Brief — The listing below holds a line with "From S2P Require Import Prelude Errors Types" and a later line with "Definition OP_COPY : Z := 60.". Write out those two lines and every line between them, exactly, and nothing else.

Material shown —
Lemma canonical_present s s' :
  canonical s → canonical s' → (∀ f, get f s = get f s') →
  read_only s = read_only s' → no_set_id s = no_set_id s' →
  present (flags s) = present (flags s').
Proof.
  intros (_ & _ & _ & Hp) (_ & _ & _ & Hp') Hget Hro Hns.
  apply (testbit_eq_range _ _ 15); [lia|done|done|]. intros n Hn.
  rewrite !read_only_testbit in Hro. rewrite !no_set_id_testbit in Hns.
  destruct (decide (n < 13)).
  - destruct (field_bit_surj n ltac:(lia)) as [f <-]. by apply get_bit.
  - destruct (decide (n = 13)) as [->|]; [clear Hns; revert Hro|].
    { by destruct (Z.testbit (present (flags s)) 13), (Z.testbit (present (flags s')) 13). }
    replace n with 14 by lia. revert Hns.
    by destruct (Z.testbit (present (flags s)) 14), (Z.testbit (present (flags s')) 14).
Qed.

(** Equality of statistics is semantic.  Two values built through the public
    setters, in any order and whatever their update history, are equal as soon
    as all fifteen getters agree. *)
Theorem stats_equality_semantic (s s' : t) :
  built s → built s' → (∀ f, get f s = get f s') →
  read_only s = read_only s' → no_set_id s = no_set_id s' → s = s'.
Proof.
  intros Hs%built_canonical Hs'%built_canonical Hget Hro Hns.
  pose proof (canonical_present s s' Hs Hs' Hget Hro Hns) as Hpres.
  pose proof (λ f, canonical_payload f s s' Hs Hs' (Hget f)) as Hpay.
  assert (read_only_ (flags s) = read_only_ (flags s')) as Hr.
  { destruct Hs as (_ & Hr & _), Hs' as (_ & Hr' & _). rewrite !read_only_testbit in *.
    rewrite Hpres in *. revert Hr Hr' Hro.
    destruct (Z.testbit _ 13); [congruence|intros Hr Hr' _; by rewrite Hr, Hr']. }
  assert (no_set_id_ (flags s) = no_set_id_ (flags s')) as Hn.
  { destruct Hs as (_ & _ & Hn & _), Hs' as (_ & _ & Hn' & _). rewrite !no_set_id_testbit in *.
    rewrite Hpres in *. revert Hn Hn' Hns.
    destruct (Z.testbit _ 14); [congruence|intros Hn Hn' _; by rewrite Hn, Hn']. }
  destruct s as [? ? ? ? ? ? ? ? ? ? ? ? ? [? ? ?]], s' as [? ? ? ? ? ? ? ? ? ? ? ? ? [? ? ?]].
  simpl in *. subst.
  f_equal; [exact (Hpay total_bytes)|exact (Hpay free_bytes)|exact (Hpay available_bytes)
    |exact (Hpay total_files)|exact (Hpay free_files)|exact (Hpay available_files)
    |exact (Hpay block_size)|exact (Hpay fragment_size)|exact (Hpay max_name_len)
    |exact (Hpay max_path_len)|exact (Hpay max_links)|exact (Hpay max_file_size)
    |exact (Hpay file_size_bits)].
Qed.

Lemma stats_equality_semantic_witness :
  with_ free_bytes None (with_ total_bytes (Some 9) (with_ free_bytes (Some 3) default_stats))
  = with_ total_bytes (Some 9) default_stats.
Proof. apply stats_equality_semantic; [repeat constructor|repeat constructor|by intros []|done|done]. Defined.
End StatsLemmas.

--

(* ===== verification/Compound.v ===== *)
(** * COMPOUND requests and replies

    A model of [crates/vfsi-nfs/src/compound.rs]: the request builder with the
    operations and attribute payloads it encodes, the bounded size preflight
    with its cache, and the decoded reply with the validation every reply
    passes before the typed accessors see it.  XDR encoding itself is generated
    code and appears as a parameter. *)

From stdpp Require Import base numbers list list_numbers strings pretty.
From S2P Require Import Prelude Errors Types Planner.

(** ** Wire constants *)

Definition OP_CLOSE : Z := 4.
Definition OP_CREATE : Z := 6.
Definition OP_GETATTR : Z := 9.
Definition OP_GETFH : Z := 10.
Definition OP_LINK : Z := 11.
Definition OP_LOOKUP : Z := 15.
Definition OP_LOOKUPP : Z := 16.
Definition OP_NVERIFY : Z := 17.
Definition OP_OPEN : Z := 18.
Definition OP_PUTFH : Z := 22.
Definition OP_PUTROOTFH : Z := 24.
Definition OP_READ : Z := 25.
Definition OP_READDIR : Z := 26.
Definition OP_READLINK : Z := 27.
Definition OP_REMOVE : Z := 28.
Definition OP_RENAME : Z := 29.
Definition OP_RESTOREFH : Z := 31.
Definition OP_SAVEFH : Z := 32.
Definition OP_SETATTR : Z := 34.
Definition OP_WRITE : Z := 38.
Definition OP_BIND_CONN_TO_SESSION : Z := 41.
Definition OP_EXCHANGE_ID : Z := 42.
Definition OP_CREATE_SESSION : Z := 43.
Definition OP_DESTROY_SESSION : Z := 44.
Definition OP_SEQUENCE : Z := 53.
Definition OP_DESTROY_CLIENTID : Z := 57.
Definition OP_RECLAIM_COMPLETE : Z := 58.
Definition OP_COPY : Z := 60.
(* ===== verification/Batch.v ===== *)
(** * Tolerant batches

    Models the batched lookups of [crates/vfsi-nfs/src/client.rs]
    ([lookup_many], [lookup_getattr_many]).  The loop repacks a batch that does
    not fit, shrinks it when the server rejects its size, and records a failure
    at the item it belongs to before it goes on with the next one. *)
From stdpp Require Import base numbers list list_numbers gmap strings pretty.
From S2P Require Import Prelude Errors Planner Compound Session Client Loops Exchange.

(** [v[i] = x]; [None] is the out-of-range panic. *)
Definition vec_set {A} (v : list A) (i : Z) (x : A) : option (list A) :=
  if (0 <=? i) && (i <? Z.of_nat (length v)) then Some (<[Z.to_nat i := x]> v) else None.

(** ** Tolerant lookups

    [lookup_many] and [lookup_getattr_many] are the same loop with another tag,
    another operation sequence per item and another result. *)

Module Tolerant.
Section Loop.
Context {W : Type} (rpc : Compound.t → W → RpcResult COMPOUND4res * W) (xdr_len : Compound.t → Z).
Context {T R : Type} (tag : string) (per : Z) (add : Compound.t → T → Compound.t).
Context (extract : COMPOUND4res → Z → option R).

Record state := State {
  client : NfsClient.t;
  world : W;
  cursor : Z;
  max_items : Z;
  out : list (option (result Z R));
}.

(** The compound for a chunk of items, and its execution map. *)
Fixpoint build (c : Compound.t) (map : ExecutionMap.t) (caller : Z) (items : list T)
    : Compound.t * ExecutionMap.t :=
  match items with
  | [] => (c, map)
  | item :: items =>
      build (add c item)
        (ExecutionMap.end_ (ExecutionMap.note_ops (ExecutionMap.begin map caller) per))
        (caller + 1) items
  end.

Response —
From S2P Require Import Prelude Errors Types Planner.

(** ** Wire constants *)

Definition OP_CLOSE : Z := 4.
Definition OP_CREATE : Z := 6.
Definition OP_GETATTR : Z := 9.
Definition OP_GETFH : Z := 10.
Definition OP_LINK : Z := 11.
Definition OP_LOOKUP : Z := 15.
Definition OP_LOOKUPP : Z := 16.
Definition OP_NVERIFY : Z := 17.
Definition OP_OPEN : Z := 18.
Definition OP_PUTFH : Z := 22.
Definition OP_PUTROOTFH : Z := 24.
Definition OP_READ : Z := 25.
Definition OP_READDIR : Z := 26.
Definition OP_READLINK : Z := 27.
Definition OP_REMOVE : Z := 28.
Definition OP_RENAME : Z := 29.
Definition OP_RESTOREFH : Z := 31.
Definition OP_SAVEFH : Z := 32.
Definition OP_SETATTR : Z := 34.
Definition OP_WRITE : Z := 38.
Definition OP_BIND_CONN_TO_SESSION : Z := 41.
Definition OP_EXCHANGE_ID : Z := 42.
Definition OP_CREATE_SESSION : Z := 43.
Definition OP_DESTROY_SESSION : Z := 44.
Definition OP_SEQUENCE : Z := 53.
Definition OP_DESTROY_CLIENTID : Z := 57.
Definition OP_RECLAIM_COMPLETE : Z := 58.
Definition OP_COPY : Z := 60.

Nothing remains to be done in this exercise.